ACTION ITEM: Your task is to output all the records below, word for word.

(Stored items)

-=-=-

(** The event loop of the receiving process. *)
Inductive cons_step (cap : nat) (s : qconc) : qconc → Prop :=
(* the peer reads a polling event: handlePolling *)
| step_event :
    g_cons s = CIdle → 0 < g_events s →
    cons_step cap s (set_cons (set_events s (pred (g_events s))) CLoadHead)
(* pop: head, tail *)
| step_c_head : g_cons s = CLoadHead → cons_step cap s (set_cons s (CLoadTail (g_head s)))
| step_c_empty h :
    g_cons s = CLoadTail h → g_tail s ≤ h → cons_step cap s (set_cons s CStore0)
| step_c_some h :
    g_cons s = CLoadTail h → h < g_tail s → cons_step cap s (set_cons s (CReadSeq h))
(* the three words of the element *)
| step_c_seq h :
    g_cons s = CReadSeq h →
    cons_step cap s (set_cons s (CReadOff h (seqID (g_slot s (h mod cap)))))
| step_c_off h sid :
    g_cons s = CReadOff h sid →
    cons_step cap s (set_cons s (CReadStatus h sid (offsetInShmBuf (g_slot s (h mod cap)))))
| step_c_status h sid off :
    g_cons s = CReadStatus h sid off →
    cons_step cap s (set_cons s (CAddHead (QueueElement sid off (status (g_slot s (h mod cap))))))
(* atomic.AddInt64(q.head, 1) *)
| step_c_add e :
    g_cons s = CAddHead e → cons_step cap s (set_cons (consume s e) (CHandle e))
(* handleStreamMessage, or the slice of an unknown stream is recycled; next pop *)
| step_c_handled e :
    g_cons s = CHandle e → cons_step cap s (set_cons s CLoadHead)
(* return headerSize, false, err: the slice of an unknown open stream cannot be read *)
| step_c_error e :
    g_cons s = CHandle e → Z.land (status e) 255 = streamOpened →
    cons_step cap s (set_cons s (CFailed e))
(* markNotWorking: store 0, size(), maybe store 1 *)
| step_c_store0 : g_cons s = CStore0 → cons_step cap s (set_cons (set_flag s false) CSizeTail)
| step_c_size_tail : g_cons s = CSizeTail → cons_step cap s (set_cons s (CSizeHead (g_tail s)))
| step_c_done t :
    g_cons s = CSizeHead t → t - g_head s = 0 → cons_step cap s (set_cons s CIdle)
| step_c_again t :
    g_cons s = CSizeHead t → t - g_head s ≠ 0 → cons_step cap s (set_cons s CStore1)
| step_c_store1 : g_cons s = CStore1 → cons_step cap s (set_cons (set_flag s true) CLoadHead).
Lemma demo_list_room : list_room demo_shm_mem demo_shm 8 4 6.
Proof.
  constructor; try (vm_compute; done).
  split_and!; cbn; try lia. eexists. split; [reflexivity|]. vm_compute. done.
Qed.

Lemma buffer_list_refines_witness :
  ∃ m h' held',
    createFreeBufferList 6 4 demo_shm 8 demo_shm_mem = Done (inr (list_of demo_geom), m) ∧
    run_lops (list_of demo_geom) [LAlloc; LAlloc; LFree 0; LAlloc; LAlloc; LAlloc; LAlloc; LAlloc; LFree 1] []
      (Heap m ∅ []) =
    Done (([Some 44; Some 68; Some 92; Some 116; Some 140; Some 164; None], held'), h').
Proof.
  destruct (createFreeBufferList_ok demo_shm_mem demo_shm 8 4 6 demo_list_room) as (m&E&Hr&_).
  destruct (buffer_list_refines [LAlloc; LAlloc; LFree 0; LAlloc; LAlloc; LAlloc; LAlloc; LAlloc; LFree 1]
              (Heap m ∅ []) demo_geom (all_slots demo_geom) [] []) as (h'&held'&E'&_).
  - constructor; [exact Hr|split; constructor|constructor|constructor| |constructor|constructor].
    rewrite app_nil_r. exact (br_nodup _ _ _ _ Hr).
  - exists m, h', held'. split; [exact E|]. rewrite E'. vm_compute. reflexivity.
Defined.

-=-=-

RESULT:
(** The event loop of the receiving process. *)
Inductive cons_step (cap : nat) (s : qconc) : qconc → Prop :=
(* the peer reads a polling event: handlePolling *)
| step_event :
    g_cons s = CIdle → 0 < g_events s →
    cons_step cap s (set_cons (set_events s (pred (g_events s))) CLoadHead)
(* pop: head, tail *)
| step_c_head : g_cons s = CLoadHead → cons_step cap s (set_cons s (CLoadTail (g_head s)))
| step_c_empty h :
    g_cons s = CLoadTail h → g_tail s ≤ h → cons_step cap s (set_cons s CStore0)
| step_c_some h :
    g_cons s = CLoadTail h → h < g_tail s → cons_step cap s (set_cons s (CReadSeq h))
(* the three words of the element *)
| step_c_seq h :
    g_cons s = CReadSeq h →
    cons_step cap s (set_cons s (CReadOff h (seqID (g_slot s (h mod cap)))))
| step_c_off h sid :
    g_cons s = CReadOff h sid →
    cons_step cap s (set_cons s (CReadStatus h sid (offsetInShmBuf (g_slot s (h mod cap)))))
| step_c_status h sid off :
    g_cons s = CReadStatus h sid off →
    cons_step cap s (set_cons s (CAddHead (QueueElement sid off (status (g_slot s (h mod cap))))))
(* atomic.AddInt64(q.head, 1) *)
| step_c_add e :
    g_cons s = CAddHead e → cons_step cap s (set_cons (consume s e) (CHandle e))
(* handleStreamMessage, or the slice of an unknown stream is recycled; next pop *)
| step_c_handled e :
    g_cons s = CHandle e → cons_step cap s (set_cons s CLoadHead)
(* return headerSize, false, err: the slice of an unknown open stream cannot be read *)
| step_c_error e :
    g_cons s = CHandle e → Z.land (status e) 255 = streamOpened →
    cons_step cap s (set_cons s (CFailed e))
(* markNotWorking: store 0, size(), maybe store 1 *)
| step_c_store0 : g_cons s = CStore0 → cons_step cap s (set_cons (set_flag s false) CSizeTail)
| step_c_size_tail : g_cons s = CSizeTail → cons_step cap s (set_cons s (CSizeHead (g_tail s)))
| step_c_done t :
    g_cons s = CSizeHead t → t - g_head s = 0 → cons_step cap s (set_cons s CIdle)
| step_c_again t :
    g_cons s = CSizeHead t → t - g_head s ≠ 0 → cons_step cap s (set_cons s CStore1)
| step_c_store1 : g_cons s = CStore1 → cons_step cap s (set_cons (set_flag s true) CLoadHead).
Lemma demo_list_room : list_room demo_shm_mem demo_shm 8 4 6.
Proof.
  constructor; try (vm_compute; done).
  split_and!; cbn; try lia. eexists. split; [reflexivity|]. vm_compute. done.
Qed.

Lemma buffer_list_refines_witness :
  ∃ m h' held',
    createFreeBufferList 6 4 demo_shm 8 demo_shm_mem = Done (inr (list_of demo_geom), m) ∧
    run_lops (list_of demo_geom) [LAlloc; LAlloc; LFree 0; LAlloc; LAlloc; LAlloc; LAlloc; LAlloc; LFree 1] []
      (Heap m ∅ []) =
    Done (([Some 44; Some 68; Some 92; Some 116; Some 140; Some 164; None], held'), h').
Proof.
  destruct (createFreeBufferList_ok demo_shm_mem demo_shm 8 4 6 demo_list_room) as (m&E&Hr&_).
  destruct (buffer_list_refines [LAlloc; LAlloc; LFree 0; LAlloc; LAlloc; LAlloc; LAlloc; LAlloc; LFree 1]
              (Heap m ∅ []) demo_geom (all_slots demo_geom) [] []) as (h'&held'&E'&_).
  - constructor; [exact Hr|split; constructor|constructor|constructor| |constructor|constructor].
    rewrite app_nil_r. exact (br_nodup _ _ _ _ Hr).
  - exists m, h', held'. split; [exact E|]. rewrite E'. vm_compute. reflexivity.
Defined.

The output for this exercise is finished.